» DATA

Lemma trace_took made tr id s a fr : trace_ok made tr → numbered id made → trace_ok made (tr ++ [Took id s a fr]).
Proof.
  intros [T1 T2 T3 T4 T5] Hid. assert (Hin : ∀ x, x ∈ tr → x ∈ tr ++ [Took id s a fr]) by (intros; apply elem_of_app; by left). split.
  - intros x y [Hx|Hx%list_elem_of_singleton]%elem_of_app Hy; [by eapply T1|subst x; by injection Hy as <-].
  - intros y s' u sid u' sid' [H1|H1%list_elem_of_singleton]%elem_of_app [H2|H2%list_elem_of_singleton]%elem_of_app; try done. by eapply T2.
  - intros x y s' cid f [H1|H1%list_elem_of_singleton]%elem_of_app Hh; [|subst x; by destruct Hh]. destruct (T3 _ _ _ _ _ H1 Hh) as (u & sid & ? & ?). exists u, sid. split; by apply Hin.
  - intros ch y cid [H1|H1%list_elem_of_singleton]%elem_of_app; [|done]. destruct (T4 _ _ _ H1) as (s' & u & sid & ? & ?). exists s', u, sid. split; by apply Hin.
  - intros y s' Hc. rewrite took_app, handled_app. assert (handled y s' [Took id s a fr] = []) as -> by done. rewrite app_nil_r. apply prefix_app_r, T5. by eapply calm_app.
Qed.
Lemma trace_gave made tr id s cid fr u sid x : trace_ok made tr → handing id s cid fr x → numbered id made → Bound id s u sid ∈ tr → SignedIn cid u sid ∈ tr →
  (calm id s tr → handled id s tr ++ [fr] `prefix_of` took id s tr) → trace_ok made (tr ++ [x]).
Proof.
  intros [T1 T2 T3 T4 T5] Hx Hid Hb Hs Hp. assert (Hin : ∀ y, y ∈ tr → y ∈ tr ++ [x]) by (intros; apply elem_of_app; by left). split.
  - intros y n [Hy|Hy%list_elem_of_singleton]%elem_of_app Hn; [by eapply T1|subst y]. destruct Hx as [-> | ->]; by injection Hn as <-.
  - intros y s' v vid v' vid' [H1|H1%list_elem_of_singleton]%elem_of_app [H2|H2%list_elem_of_singleton]%elem_of_app; subst; try (by destruct Hx). by eapply T2.
  - intros y n s' c' f [H1|H1%list_elem_of_singleton]%elem_of_app Hh; [destruct (T3 _ _ _ _ _ H1 Hh) as (v & vid & ? & ?); exists v, vid; split; by apply Hin|].
    subst y. assert (n = id ∧ s' = s ∧ c' = cid) as (-> & -> & ->) by (destruct Hx as [-> | ->], Hh as [[=]|[=]]; by subst). exists u, sid. split; by apply Hin.
  - intros ch y c' [H1|H1%list_elem_of_singleton]%elem_of_app; [|subst x; by destruct Hx]. destruct (T4 _ _ _ H1) as (s' & v & vid & ? & ?). exists s', v, vid. split; by apply Hin.
  - intros y s' Hc. apply calm_app in Hc. rewrite took_app, handled_app, (took_handing id s y s' cid fr x Hx), app_nil_r.
    destruct (decide (y = id ∧ s' = s)) as [[-> ->]|Hne]; [rewrite (handled_same _ _ _ _ _ Hx); by apply Hp|].
    rewrite (handled_other _ _ _ _ _ _ _ Hx Hne), app_nil_r. by apply T5.
Qed.
Lemma bound_ext tr xs next d : bound_ok tr next d → (∀ u sid, Bound (pd_serial d) Peer u sid ∉ xs) → bound_ok (tr ++ xs) next d.
Proof.
  intros [B1 B2 B3 B4] H. assert (Hin : ∀ x, x ∈ tr → x ∈ tr ++ xs) by (intros; apply elem_of_app; by left). split.
  - intros s Hs. destruct (B1 s Hs). split; [by apply Hin|done].
  - intros Ha. destruct (B2 Ha) as (? & ? & Hb). split_and!; [done|done|]. intros u sid [|]%elem_of_app; [by eapply Hb|by eapply H].
  - intros Hz. by apply Hin, B3.
  - intros Ha. destruct (B4 Ha). split; [done|by apply Hin].
Qed.
(** The side [s] of a row is bound to a session its connection signed in with. *)
Lemma side_bound tr next d s : bound_ok tr next d → pd_id d ≠ 0 → at_side (pd_conn d) s ≠ 0 →
  Bound (pd_serial d) s (at_side (pd_user d) s) (at_side (pd_session d) s) ∈ tr ∧
  SignedIn (at_side (pd_conn d) s) (at_side (pd_user d) s) (at_side (pd_session d) s) ∈ tr.
Proof.
  intros B Hz Hc. split; [|by apply B]. destruct s; [by apply B|]. apply (bo_accepted _ _ _ B). destruct (pd_accepted d) eqn:Ha; [done|].
  destruct (bo_peer _ _ _ B Ha) as (Hp & _). by cbn in Hc.
Qed.

Lemma dom_heads cid l : cid ∈ dom (heads l) ↔ is_Some (pconn cid l).
Proof. rewrite elem_of_dom. unfold heads, pconn, find_by_id. by rewrite lookup_fmap, fmap_is_Some. Qed.
Lemma heads_pos made l : pinv made l → 0 ∉ dom (heads l).
Proof. intros I [h H]%elem_of_dom. destruct (pv_conns _ _ I _ _ H). lia. Qed.
Lemma row_at made l i d : pinv made l → pl_pdms l !! i = Some d → pd_used d = true → ((pd_id d = 0 ∧ pd_serial d = 0) ∨ (pd_id d ≠ 0 ∧ numbered (pd_serial d) made)) ∧ bound_ok (pl_trace l) (next_conn l) d ∧
  queues_ok (pl_trace l) (dom (heads l)) d.
Proof. intros I E. by apply (proj1 (Forall_lookup _ _) (pv_rows _ _ I) i d E). Qed.
Lemma same_user_counts made l i d d0 : pinv made l → pl_pdms l !! i = Some d0 → pd_used d = pd_used d0 → pd_user d = pd_user d0 →
  ∀ u, count_of u (<[i := d]> (pl_pdms l)) <= OC_PDM_PER_USER.
Proof. intros I E H1 H2 u. etransitivity; [|apply (pv_counts _ _ I u)]. eapply count_insert; [done|]. unfold of_user. by rewrite H1, H2. Qed.
Lemma same_id_apart made l i d d0 : pinv made l → pl_pdms l !! i = Some d0 → pd_used d = pd_used d0 → pd_id d = pd_id d0 → pd_serial d = pd_serial d0 →
  live d → ∀ j d', j ≠ i → pl_pdms l !! j = Some d' → pd_used d' = true → pd_id d' ≠ pd_id d ∧ pd_serial d' ≠ pd_serial d.
Proof.
  intros I E H1 H2 H3 [L1 L2] j d' Hne Hj Hu. assert (L0 : live d0) by (unfold live; by rewrite <- H1, <- H2).
  destruct (decide (pd_id d' = 0)) as [Hz|Hz].
  - destruct (proj1 (Forall_lookup _ _) (pv_rows _ _ I) j d' Hj Hu) as ([[_ Hs]|[? _]] & _); [|done].
    destruct (proj1 (Forall_lookup _ _) (pv_rows _ _ I) i d0 E (proj1 L0)) as ([[? _]|[_ Hn]] & _); [by destruct L0|]. rewrite H3, Hs. unfold numbered in Hn. split; [congruence|lia].
  - split; intros Heq; apply Hne, (pv_ids _ _ I j i d' d0); try done; rewrite <- ?H2, <- ?H3; auto.
Qed.

Lemma give_does e id s fr cid l : is_Some (pconn cid l) → same_net l (pdm_give e id s fr cid l) ∧ pl_pdms (pdm_give e id s fr cid l) = pl_pdms l ∧
  ∃ x, handing id s cid (fst fr) x ∧ pl_trace (pdm_give e id s fr cid l) = pl_trace l ++ [x].
Proof.
  intros [c E]. unfold pdm_give. rewrite E. destruct (hand_aside e (snd fr) cid c l E) as ([N1 N2 N3 N4] & Ep & _). split_and!; [by split|done|].
  eexists. split; [|done]. unfold handing. case_match; auto.
Qed.
Lemma gives_does e id s cid frs : ∀ l, is_Some (pconn cid l) → let l' := foldl (fun l fr => pdm_give e id s fr cid l) l frs in
  same_net l l' ∧ pl_pdms l' = pl_pdms l ∧ ∃ xs, Forall2 (handing id s cid) (fst <$> frs) xs ∧ pl_trace l' = pl_trace l ++ xs.
Proof.
  induction frs as [|fr frs IH]; intros l Hc; [split_and!; try done; exists []; by rewrite app_nil_r|]. cbn [foldl]. destruct (give_does e id s fr cid l Hc) as (N & Ep & x & Hx & Et).
  destruct (IH (pdm_give e id s fr cid l)) as (N' & Ep' & xs & Hxs & Et').
  { apply dom_heads. rewrite (sn_heads _ _ N). by apply dom_heads. }
  split_and!; [by etransitivity|congruence|]. exists (x :: xs). rewrite fmap_cons. split; [by constructor|]. by rewrite Et', Et, <- app_assoc.
Qed.
Lemma trace_gaves made id s cid u sid frs xs : Forall2 (handing id s cid) frs xs → ∀ tr, trace_ok made tr → numbered id made → Bound id s u sid ∈ tr → SignedIn cid u sid ∈ tr →
  (calm id s tr → handled id s tr ++ frs `prefix_of` took id s tr) → trace_ok made (tr ++ xs).
Proof.
  induction 1 as [|fr x frs xs Hx Hxs IH]; intros tr T Hid Hb Hs Hp; [by rewrite app_nil_r|].
  rewrite (app_assoc tr [x] xs : tr ++ x :: xs = _). apply IH; try done.
  - eapply trace_gave; try done. intros Hc. etransitivity; [|by apply Hp]. rewrite (app_assoc _ [fr] frs : handled id s tr ++ fr :: frs = _). by exists frs.
  - apply elem_of_app. by left.
  - apply elem_of_app. by left.
  - intros Hc%calm_app. rewrite handled_app, took_app, (handled_same _ _ _ _ _ Hx), (took_handing _ _ _ _ _ _ _ Hx), app_nil_r, <- app_assoc. by apply Hp.
Qed.
Lemma handled_all id s cid frs xs : Forall2 (handing id s cid) frs xs → handled id s xs = frs.
Proof. induction 1 as [|fr x frs xs Hx Hxs IH]; [done|]. change (x :: xs) with ([x] ++ xs). by rewrite handled_app, (handled_same _ _ _ _ _ Hx), IH. Qed.
Lemma handled_all_other id s s' cid frs xs : s' ≠ s → Forall2 (handing id s cid) frs xs → handled id s' xs = [].
Proof.
  intros Hne. induction 1 as [|fr x frs xs Hx Hxs IH]; [done|]. change (x :: xs) with ([x] ++ xs).
  rewrite handled_app, IH, (handled_other _ _ _ _ _ _ _ Hx) by (by intros []). done.
Qed.
Lemma took_gaves id s s' id' cid frs xs : Forall2 (handing id s cid) frs xs → took id' s' xs = [].
Proof. induction 1 as [|fr x frs xs Hx Hxs IH]; [done|]. change (x :: xs) with ([x] ++ xs). by rewrite took_app, (took_handing _ _ _ _ _ _ _ Hx), IH. Qed.
Lemma handing_in id s cid frs xs x : Forall2 (handing id s cid) frs xs → x ∈ xs → ∃ fr, handing id s cid fr x.
Proof. intros H [i Hi]%list_elem_of_lookup. destruct (Forall2_lookup_r _ _ _ _ _ H Hi) as (fr & _ & Hx). eauto. Qed.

» EXERCISE INSTRUCTIONS
Reading through the records above, report each line in which the string "with" is found.

» RESULT OF THIS EXERCISE
(** The side [s] of a row is bound to a session its connection signed in with. *)
Proof. induction 1 as [|fr x frs xs Hx Hxs IH]; [done|]. change (x :: xs) with ([x] ++ xs). by rewrite handled_app, (handled_same _ _ _ _ _ Hx), IH. Qed.
  intros Hne. induction 1 as [|fr x frs xs Hx Hxs IH]; [done|]. change (x :: xs) with ([x] ++ xs).
Proof. induction 1 as [|fr x frs xs Hx Hxs IH]; [done|]. change (x :: xs) with ([x] ++ xs). by rewrite took_app, (took_handing _ _ _ _ _ _ _ Hx), IH. Qed.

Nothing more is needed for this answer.